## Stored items
•••
Definition GetGitPatchesAndRemoveInvalid (cacheVersionRoot : path) (options : ScanOptions) : op unit :=
  st ← tryIO (Stat id cacheVersionRoot);
  match st with
  | Err e => if IsNotExist e then mret tt else throw (Dropping (IOFailed e))
  | Panic w => panic w
  | Ok _ =>
      repoDirs ← orDrop (ReadDir id cacheVersionRoot);
      for_each repoDirs (repoHashDir_ (λ dir, patchFilesIn cacheVersionRoot dir options) cacheVersionRoot options)
  end.

(** [entries, err := collector(); if err != nil { errs = append(errs, err) }] *)
Definition collect (collector : op unit) : M fs gcErr (list GitDataEntry * list gcErr) := λ m,
  match collector (mkScan m [] []) with
  | (s, Ok _) => (scanned s, Ok (res s, errs s))
  | (s, Err (Dropping e)) => (scanned s, Ok ([], [e]))
  | (s, Err (Keeping e)) => (scanned s, Ok (res s, [e]))
  | (s, Panic w) => (scanned s, Panic w)
  end.

(** ** Removal *)

Context `{!HostUtil}.

(** The loop over the parent directories, at most [fuel] times round. *)
Fixpoint removeEmptyParents (fuel : nat) (scopeDir dir : path) : M fs ioErr unit :=
  match fuel with
  | O => panic "out of fuel"
  | S fuel' =>
      if negb (IsSubpathOfBasePath scopeDir dir) then mret tt
      else
        files ← ReadDir id dir;
        match files with
        | _ :: _ => mret tt
        | [] => Remove id dir;; removeEmptyParents fuel' scopeDir (Dir dir)
        end
  end.

Definition RemovePathWithEmptyParentDirsInsideScope (scopeDir p : path) : M fs ioErr unit :=
  if negb (IsSubpathOfBasePath scopeDir p) then mret tt
  else
    RemoveAll id p;;
    removeEmptyParents (S (List.length p)) scopeDir (Dir p).

(** What [os.Stat] says of the origin of a worktree, outside the cache. *)
Inductive originStat := Present | Missing | Unknown.

Record removeOptions := {
  BytesToFree : Z;
  TargetVolumeUsageBytes : Z;
  rm_DryRun : bool;
  (** [None] if it fails *)
  GetUsedBytes : fs → option Z;
  recheckOrigin : string → originStat
}.

Definition liftIO {A} (m : M fs ioErr A) : M fs gcErr A := λ s,
  let '(s', r) := m s in
  (s', match r with Ok a => Ok a | Err e => Err (IOFailed e) | Panic w => Panic w end).

(** Whether the entry is skipped: the origin of its worktree has come back. *)
Definition originBack (entry : GitDataEntry) (options : removeOptions) : outcome gcErr bool :=
  match entry with
  | GitWorktreeDesc d =>
      if bool_decide (orphanedGitDir d = "") then Ok false
      else match recheckOrigin options (orphanedGitDir d) with
           | Present => Ok true
           | Missing => Ok false
           | Unknown => Err (OriginFailed (orphanedGitDir d))
           end
  | _ => Ok false
  end.

(** The estimate of the freed bytes, and the error that ended the loop. *)
Fixpoint removeLoop (options : removeOptions) (entries : list GitDataEntry) (estimatedFreedBytes : Z)
    : M fs gcErr (Z * option gcErr) :=
  match entries with
  | [] => mret (estimatedFreedBytes, None)
  | entry :: entries' =>
      match originBack entry options with
      | Ok true => removeLoop options entries' estimatedFreedBytes
      | Err e => mret (estimatedFreedBytes, Some e)
      | Panic w => panic w
      | Ok false =>
          r ← try (for_each (GetPaths entry) (λ p,
                if rm_DryRun options then mret tt
                else RemovePathWithEmptyParentDirsInsideScope (GetCacheBasePath entry) p));
          match r with
          | Err e => mret (estimatedFreedBytes, Some (IOFailed e))
          | Panic w => panic w
          | Ok _ =>
              let estimatedFreedBytes' := wrapUint64 (estimatedFreedBytes + GetSize entry) in
              if BytesToFree options <=? estimatedFreedBytes' then mret (estimatedFreedBytes', None)
              else if rm_DryRun options then removeLoop options entries' estimatedFreedBytes'
              else
                m ← Prelude.get;
                match GetUsedBytes options m with
                | Some usedBytes =>
                    if usedBytes <=? TargetVolumeUsageBytes options then mret (estimatedFreedBytes', None)
                    else removeLoop options entries' estimatedFreedBytes'
                | None => removeLoop options entries' estimatedFreedBytes'
                end
          end
      end
  end.

Definition removeGitDataEntries (entries : list GitDataEntry) (options : removeOptions)
    : M fs gcErr (Z * option gcErr) :=
  if BytesToFree options =? 0 then mret (0, None) else removeLoop options entries 0.

(** ** The run *)

Definition ProbeMissingLocalWorktreeOrigins (now : Z) (statOrigin : string → originStat)
    (cacheVersionRoot : path) (m : fs) : gset string :=
  let dir := cacheVersionRoot ++ ["local"] in
  match snd (ReadDir id dir m) with
  | Ok worktreeDirs =>
      list_to_set (omap (λ info : string * fnode,
        if negb (IsDir info.2) then None
        else
          let worktreeDir := dir ++ [info.1] in
          match snd (readLastAccessAt (worktreeDir ++ ["last_access_at"]) m),
                snd (recordedWorktreeOrigin worktreeDir m) with
          | Ok lastAccessAt, Ok origin =>
              if preservedAt now lastAccessAt || bool_decide (origin = "") then None
              else match statOrigin origin with Missing => Some origin | _ => None end
          | _, _ => None
          end) worktreeDirs)
  | _ => ∅
  end.

(** [if err := f(); err != nil { errs = append(errs, err) }] *)
Definition noting {A} (m : M fs gcErr A) : M fs gcErr (list gcErr) := λ s,
  match m s with
  | (s', Ok _) => (s', Ok [])
  | (s', Err e) => (s', Ok [e])
  | (s', Panic w) => (s', Panic w)
  end.

Record RunGCOptions := {
  AllowedLocalCacheVolumeUsageBytes : Z;
  AllowedLocalCacheVolumeUsageMarginBytes : Z;
  gc_DryRun : bool
}.

(** The five caches: the directory and the version of each. *)
Definition caches : list (string * string) :=
  [("git_repos", GitReposCacheVersion); ("git_mirrors", GitMirrorsCacheVersion);
   ("git_worktrees", GitWorktreesCacheVersion); ("git_archives", GitArchivesCacheVersion);
   ("git_patches", GitPatchesCacheVersion)].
•••
## The task
Each line with the word "false" in the records above belongs in the result; copy all of them.

## Answer
      if bool_decide (orphanedGitDir d = "") then Ok false
           | Missing => Ok false
  | _ => Ok false
      | Ok false =>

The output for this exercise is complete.